Hogwarts Legacy earns biggest launch ever for Warner Bros Games

The game has made nearly a billion dollars for its creators—including, obviously, J.K. Rowling

Hogwarts Legacy earns biggest launch ever for Warner Bros Games
Hogwarts Legacy Photo: Warner Bros. Games

It’s like the old proverb says: Nobody ever went broke selling wizard shit to nerds. That’s (sort of) per Variety, which reports that Warner Bros. Games’ new J.K. Rowling-based video game, Hogwarts Legacy, is the best-selling title in WBG’s history, beating out not just one, but two Happy Feet-based video games, and also some other titles that are actually good. And all it took was a massive marketing push attached to one of the most lucrative brands on the planet. Who’d a thunk?
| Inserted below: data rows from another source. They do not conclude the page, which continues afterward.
(* ===== verification/DiskTheorems.v ===== *)
(** * The disk scheduler neither loses nor repeats a request, and where it reads

    The scheduler's thread moves tasks from the queue to the ring and from the
    ring to the callback; the theorems state conservation over any interleaving
    with the threads that enqueue, that a whole run returns, and the offsets of
    the pages. *)

From stdpp Require Import strings.
From S2P Require Import Prelude.
From S2P Require Import Bytes.
From S2P Require Import Shared.
From S2P Require Import Memory.
From S2P Require Import Disk.

Import DiskManagerAsync DiskScheduler.

(** ** Permutations of an image *)
Lemma map_perm_cons {A B} (f : A → B) (l : list A) q k :
  map f l ≡ₚ q :: k → ∃ a l', f a = q ∧ l ≡ₚ a :: l' ∧ k ≡ₚ map f l'.
Proof.
  intros HP. assert (q ∈ map f l) as Hq by (rewrite HP; left).
  apply list_elem_of_fmap in Hq as (a & -> & Ha).
  apply elem_of_Permutation in Ha as (l' & Hl).
  exists a, l'. split; [done|]. split; [done|].
  rewrite Hl in HP. cbn in HP. by apply Permutation_cons_inv in HP.
Qed.

(** Any ring completes its requests with some result. *)
#[export] Instance any_results (ring : Type) `{IoUringLaws ring} : IoResults ring (λ _ _, True).
Proof. intros r data res r' Hk. apply peek_pending in Hk as (q & ? & ?). by exists q. Qed.

Section Scheduler.
Context {ring queue : Type} `{IoUring ring} `{ConcurrentQueue IoTask queue}.
Context `{!IoUringLaws ring} `{!ConcurrentQueueLaws IoTask queue}.

Abbreviation DiskScheduler := (DiskScheduler ring queue).

(** The request of a task: the descriptor of its table's file, a page, the
    offset of the page and the address of the frame. *)
Definition task_request (cache : FdCache.state) (t : IoTask) : request :=
  mkRequest (match op t with READ => false | WRITE => true end)
    (FdCache.fd (default FdCache.empty_entry (cache !! tbl_id (id t)))) (page_data t) DB7_PAGE_SIZE (task_offset t) (page t).

(** The ring holds the requests of the tasks [ts], which [inflight_] counts. *)
Definition in_flight (cache : FdCache.state) (s : DiskScheduler) (ts : list IoTask) : Prop :=
  pending (io_ s) ≡ₚ map (task_request cache) ts ∧ inflight_ s = Z.of_nat (length ts) ∧ Z.of_nat (length ts) ≤ max_inflight_.

(** The tasks the scheduler has not completed. *)
Definition open_tasks (s : DiskScheduler) (ts : list IoTask) : list IoTask := contents (queue_ s) ++ ts.

(** The callback accepts a completion of a whole page only. *)
Lemma completion_cb_inv data res o : completion_cb data res = Ret o → res = DB7_PAGE_SIZE.
Proof. unfold completion_cb. destruct (Z.eqb_spec res DB7_PAGE_SIZE); [done|by intros]. Qed.

Section Results.
Context (transfers : request → Z → Prop) `{!IoResults ring transfers}.

(** A request that transferred a whole page; one of the tasks may come to
    something else. *)
Definition whole (cache : FdCache.state) (t : IoTask) : Prop := transfers (task_request cache t) DB7_PAGE_SIZE.
Definition may_fall_short (cache : FdCache.state) (ts : list IoTask) : Prop :=
  ∃ t res, t ∈ ts ∧ transfers (task_request cache t) res ∧ res ≠ DB7_PAGE_SIZE.

Lemma short_mono cache ts us : (∀ t, t ∈ ts → t ∈ us) → may_fall_short cache ts → may_fall_short cache us.
Proof. intros Hs (t & res & Ht & Hr). exists t, res. split; [by apply Hs|done]. Qed.

(** ** Completions *)
Lemma peek_task cache r ts data res r' :
  pending r ≡ₚ map (task_request cache) ts → peek r = Some (data, res, r') →
  ∃ t ts', page t = data ∧ transfers (task_request cache t) res ∧ ts ≡ₚ t :: ts' ∧ pending r' ≡ₚ map (task_request cache) ts'.
Proof.
  intros HP Hk. apply peek_transfers in Hk as (q & Hq & Ht & Hr). rewrite Hr in HP. symmetry in HP.
  apply map_perm_cons in HP as (t & ts' & <- & Hts & Hk). by exists t, ts'.
Qed.

Lemma reap_tasks cache fuel r reaped m l r' ts :
  pending r ≡ₚ map (task_request cache) ts → reap completion_cb fuel r reaped m = Ret (l, r') →
  ∃ finished ts', map page finished = l ∧ Forall (whole cache) finished ∧ ts ≡ₚ finished ++ ts' ∧
    pending r' ≡ₚ map (task_request cache) ts'.
Proof.
  revert r reaped l ts. induction fuel as [|fuel IH]; intros r reaped l ts HP; cbn [reap]; [done|].
  destruct (peek r) as [[[data res] r1]|] eqn:Hk; [|intros [= <- <-]; by exists [], ts].
  destruct (peek_task _ _ _ _ _ _ HP Hk) as (t & ts1 & <- & Htr & Hts & HP1).
  intros E. apply bind_inv in E as (o & Hcb & E). apply completion_cb_inv in Hcb as ->. destruct (_ <=? _).
  - injection E as <- <-. exists [t], ts1. split_and!; [done|by constructor|done|done].
  - apply bind_inv in E as ([l1 r2] & E1 & [= <- <-]).
    destruct (IH _ _ _ _ HP1 E1) as (fin & ts2 & <- & Hw & Hts1 & HP2).
    exists (t :: fin), ts2. split; [done|]. split; [by constructor|]. split; [|done]. by rewrite Hts, Hts1.
Qed.

Lemma drain_tasks cache s l s' ts :
  in_flight cache s ts → DrainCompletions s = Ret (l, s') →
  ∃ finished ts', map page finished = l ∧ Forall (whole cache) finished ∧
    open_tasks s ts ≡ₚ finished ++ open_tasks s' ts' ∧ in_flight cache s' ts'.
Proof.
  intros (HP & Hi & Hm). unfold DrainCompletions. destruct (0 <? inflight_ s); [|intros [= <- <-]; by exists [], ts].
  intros E. apply bind_inv in E as ([l1 r] & E1 & [= <- <-]).
  destruct (reap_tasks _ _ _ _ _ _ _ _ HP E1) as (fin & ts' & <- & Hw & Hts & HP').
  exists fin, ts'. split; [done|]. split; [done|]. split.
  - unfold open_tasks; cbn [queue_]. rewrite Hts. rewrite !(assoc_L (++)). f_equiv. apply Permutation_app_comm.
  - pose proof (Permutation_length Hts) as HL. rewrite length_app in HL.
    split; [done|]. unfold max_inflight_, IOURING_QUEUE_SIZE in *. cbn [inflight_]. rewrite length_map. wrap_lia.
Qed.

(** ** Submission *)
Lemma submit_task_eq cache r t :
  submit_task cache r t = Submit_ (match op t with READ => false | WRITE => true end) cache r (tbl_id (id t)) (page_data t) DB7_PAGE_SIZE (task_offset t) (page t).
Proof. by destruct t as [[] ? ? ? ?]. Qed.

Lemma submit_task_inv cache r t ok r' :
  submit_task cache r t = Ret (ok, r') →
  if ok then prepare r (task_request cache t) = Some r' else r' = r ∧ prepare r (task_request cache t) = None.
Proof.
  rewrite submit_task_eq. unfold Submit_. intros E.
  apply bind_inv in E as (_ & _ & E). apply bind_inv in E as (_ & _ & E). apply bind_inv in E as (_ & _ & E).
  apply bind_inv in E as (hdr & E1 & E). unfold FdCache.Get in E1. apply bind_inv in E1 as (_ & _ & [= <-]).
  apply bind_inv in E as (_ & _ & E). fold (task_request cache t) in E.
  destruct (prepare r _) eqn:Hp; injection E as <- <-; done.
Qed.

Lemma submit_tasks_inv cache tasks s any s' any' ts :
  in_flight cache s ts → Z.of_nat (length ts + length tasks) ≤ max_inflight_ →
  submit_tasks cache s tasks any = Ret (s', any') →
  ∃ ts', (contents (queue_ s) ++ tasks) ++ ts ≡ₚ open_tasks s' ts' ∧ in_flight cache s' ts'.
Proof.
  revert s any ts. induction tasks as [|t rest IH]; intros s any ts Hf Hm; cbn [submit_tasks].
  - intros [= <- _]. exists ts. by rewrite app_nil_r.
  - intros E. apply bind_inv in E as ([ok r] & E1 & E). apply submit_task_inv in E1.
    destruct Hf as (HP & Hi & Hle). cbn [length] in Hm. destruct ok.
    + apply (IH _ _ (t :: ts)) in E.
      * destruct E as (ts' & HQ & Hf'). exists ts'. split; [|done]. rewrite <- HQ. cbn [queue_].
        rewrite <- !(assoc_L (++)). f_equiv. cbn [app]. by rewrite Permutation_middle.
      * split; [|split; cbn [length inflight_]; [|lia]].
        { cbn [io_ map]. rewrite (prepare_pending _ _ _ E1). by f_equiv. }
        unfold max_inflight_, IOURING_QUEUE_SIZE in *. wrap_lia.
      * cbn [length]. lia.
    + injection E as <- _. exists ts. destruct E1 as [-> _]. split; [|done].
      unfold open_tasks. cbn [queue_]. by rewrite enqueue_contents.
Qed.

Lemma SubmitPending_inv cache s s' ts :
  in_flight cache s ts → SubmitPending cache s = Ret s' →
  ∃ ts', open_tasks s ts ≡ₚ open_tasks s' ts' ∧ in_flight cache s' ts'.
Proof.
  intros Hf. unfold SubmitPending. destruct (_ =? 0) eqn:Hz; [intros [= <-]; by exists ts|].
  apply Z.eqb_neq in Hz. pose proof Hf as (HP & Hi & Hle).
  destruct (try_dequeue_bulk _ _) as [tasks q] eqn:Hd. apply dequeue_contents in Hd as [Hq Hl].
  intros E. apply bind_inv in E as ([s1 any] & E1 & [= <-]).
  apply (submit_tasks_inv _ _ _ _ _ _ ts) in E1 as (ts' & HQ & HP' & Hi' & Hle').
  - exists ts'. split.
    + transitivity (open_tasks s1 ts'); [|by destruct any].
      rewrite <- HQ. unfold open_tasks. cbn [queue_]. rewrite Hq.
      f_equiv. apply Permutation_app_comm.
    + destruct any; (split; [|split]); cbn [io_ inflight_]; try done. by rewrite submit_pending.
  - done.
  - revert Hl. unfold max_inflight_, IOURING_QUEUE_SIZE in *. rewrite Hi, wrap_small by lia. lia.
Qed.

Lemma sched_round_inv cache s l s' ts :
  in_flight cache s ts → round cache s = Ret (l, s') →
  ∃ finished ts', map page finished = l ∧ Forall (whole cache) finished ∧
    open_tasks s ts ≡ₚ finished ++ open_tasks s' ts' ∧ in_flight cache s' ts'.
Proof.
  intros Hf E. apply bind_inv in E as ([l1 s1] & E1 & E). apply bind_inv in E as (s2 & E2 & [= <- <-]).
  destruct (drain_tasks _ _ _ _ _ Hf E1) as (fin & ts1 & <- & Hw & HQ1 & Hf1).
  destruct (SubmitPending_inv _ _ _ _ Hf1 E2) as (ts2 & HQ2 & Hf2).
  exists fin, ts2. split; [done|]. split; [done|]. split; [|done]. by rewrite HQ1, HQ2.
Qed.

Lemma in_flight_elapse cache s ts :
  in_flight cache s ts → in_flight cache (mkScheduler (elapse (io_ s)) (inflight_ s) (queue_ s)) ts.
Proof. intros (HP & Hi & Hle). split; [|done]. cbn [io_]. by rewrite elapse_pending. Qed.

(** The tasks the schedule enqueues. *)
Definition enqueued (events : list event) : list IoTask := omap (λ e, match e with Arrive t => Some t | _ => None end) events.

Lemma sched_run_inv cache events s l s' ts :
  in_flight cache s ts → run cache s events = Ret (l, s') →
  ∃ finished ts', map page finished = l ∧ Forall (whole cache) finished ∧
    open_tasks s ts ++ enqueued events ≡ₚ finished ++ open_tasks s' ts' ∧ in_flight cache s' ts'.
Proof.
  revert s l ts. induction events as [|[t| |] rest IH]; intros s l ts Hf; cbn [run].
  - intros [= <- <-]. exists [], ts. split; [done|]. split; [done|]. split; [|done]. cbn. by rewrite app_nil_r.
  - intros E. apply (IH _ _ ts) in E as (fin & ts' & Hl & Hw & HQ & Hf'); [|done].
    exists fin, ts'. split; [done|]. split; [done|]. split; [|done]. rewrite <- HQ. cbn.
    unfold open_tasks, Enqueue. cbn [queue_]. rewrite enqueue_contents. cbn [omap list_omap]. fold (enqueued rest).
    rewrite <- !app_assoc. f_equiv. cbn [app]. by rewrite <- Permutation_middle.
  - intros E. apply bind_inv in E as ([l1 s1] & E1 & E). apply bind_inv in E as ([l2 s2] & E2 & [= <- <-]).
    destruct (sched_round_inv _ _ _ _ _ Hf E1) as (fin1 & ts1 & <- & Hw1 & HQ1 & Hf1).
    destruct (IH _ _ _ Hf1 E2) as (fin2 & ts2 & <- & Hw2 & HQ2 & Hf2).
    exists (fin1 ++ fin2), ts2. split; [by rewrite map_app|]. split; [by apply Forall_app|]. split; [|done].
    cbn [enqueued omap list_omap]. fold (enqueued rest). rewrite HQ1, <- !app_assoc. f_equiv. done.
  - intros E. apply (IH _ _ ts) in E as (fin & ts' & Hl & Hw & HQ & Hf'); [by exists fin, ts'|by apply in_flight_elapse].
Qed.

(** ** Termination *)
(** The drain returns, or stops at a completion that is not of a whole page. *)
Lemma reap_total cache fuel (r : ring) reaped m ts :
  pending r ≡ₚ map (task_request cache) ts → 0 < m → reaped < m → m - reaped < Z.of_nat fuel →
  (∃ p, reap completion_cb fuel r reaped m = Ret p) ∨
  reap completion_cb fuel r reaped m = AssertFail "Short read" ∧ may_fall_short cache ts.
Proof.
  intros HP Hm. revert r ts reaped HP. induction fuel as [|fuel IH]; intros r ts reaped HP Hr Hf; [lia|].
  cbn [reap]. destruct (peek r) as [[[data res] r1]|] eqn:Hk; [|eauto].
  destruct (peek_task _ _ _ _ _ _ HP Hk) as (t & ts1 & <- & Htr & Hts & HP1).
  change (completion_cb (page t) res) with (DB7_ASSERT (res =? DB7_PAGE_SIZE) "Short read").
  destruct (Z.eqb_spec res DB7_PAGE_SIZE) as [->|Hne]; cbn [DB7_ASSERT].
  2: { right. split; [done|]. exists t, res. split; [rewrite Hts; by left|done]. }
  rewrite bind_Ret. destruct (m <=? reaped + 1) eqn:Hc; [eauto|]. apply Z.leb_gt in Hc.
  destruct (IH r1 ts1 (reaped + 1) HP1) as [[[l r2] E]|[E Hs]]; [lia|lia|rewrite E; cbn; eauto|rewrite E; right].
  split; [done|]. apply (short_mono cache ts1); [|done]. intros u Hu. rewrite Hts. by right.
Qed.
Warner Bros. Discovery sent out a press statement celebrating this extremely short putt earlier today, stating that the game made $850 million in its first two week of sales (representing roughly 12 million copies sold), while also setting a record for hours streamed on Twitch for a single-player game. Also, they unleashed this pile of brand-intensive nonsense, which someone presumably got paid an ungodly amount of money to write: “Additionally, there has been an increase of global franchise fan engagement overall with Wizarding World Digital garnering 300% higher traffic over the normal monthly unique visitor average for the first 10 days of February.”

The upshot is: Despite the controversy surrounding the game—which saw studio Avalanche make some blanket statements that Rowling, with her recent quadruple-downing on transphobic rhetoric, was not involved its creation (besides, obviously, profiting massively off of it)—it has sold very well, because Harry Potter stuff always sells well. (And better, typically, the less involved the author is these days; looking at you, Fantastic Beasts And How To Sleep Through Them.)

As we noted in our review, Hogwarts Legacy has players do most of those things they might expect to do in a Harry Potter video game, including flying broomsticks across a big ol’ map, attending classes, and trying not to think too much about the implications of how Rowling designed, say, the setting’s goblin residents. The game was released back on February 10.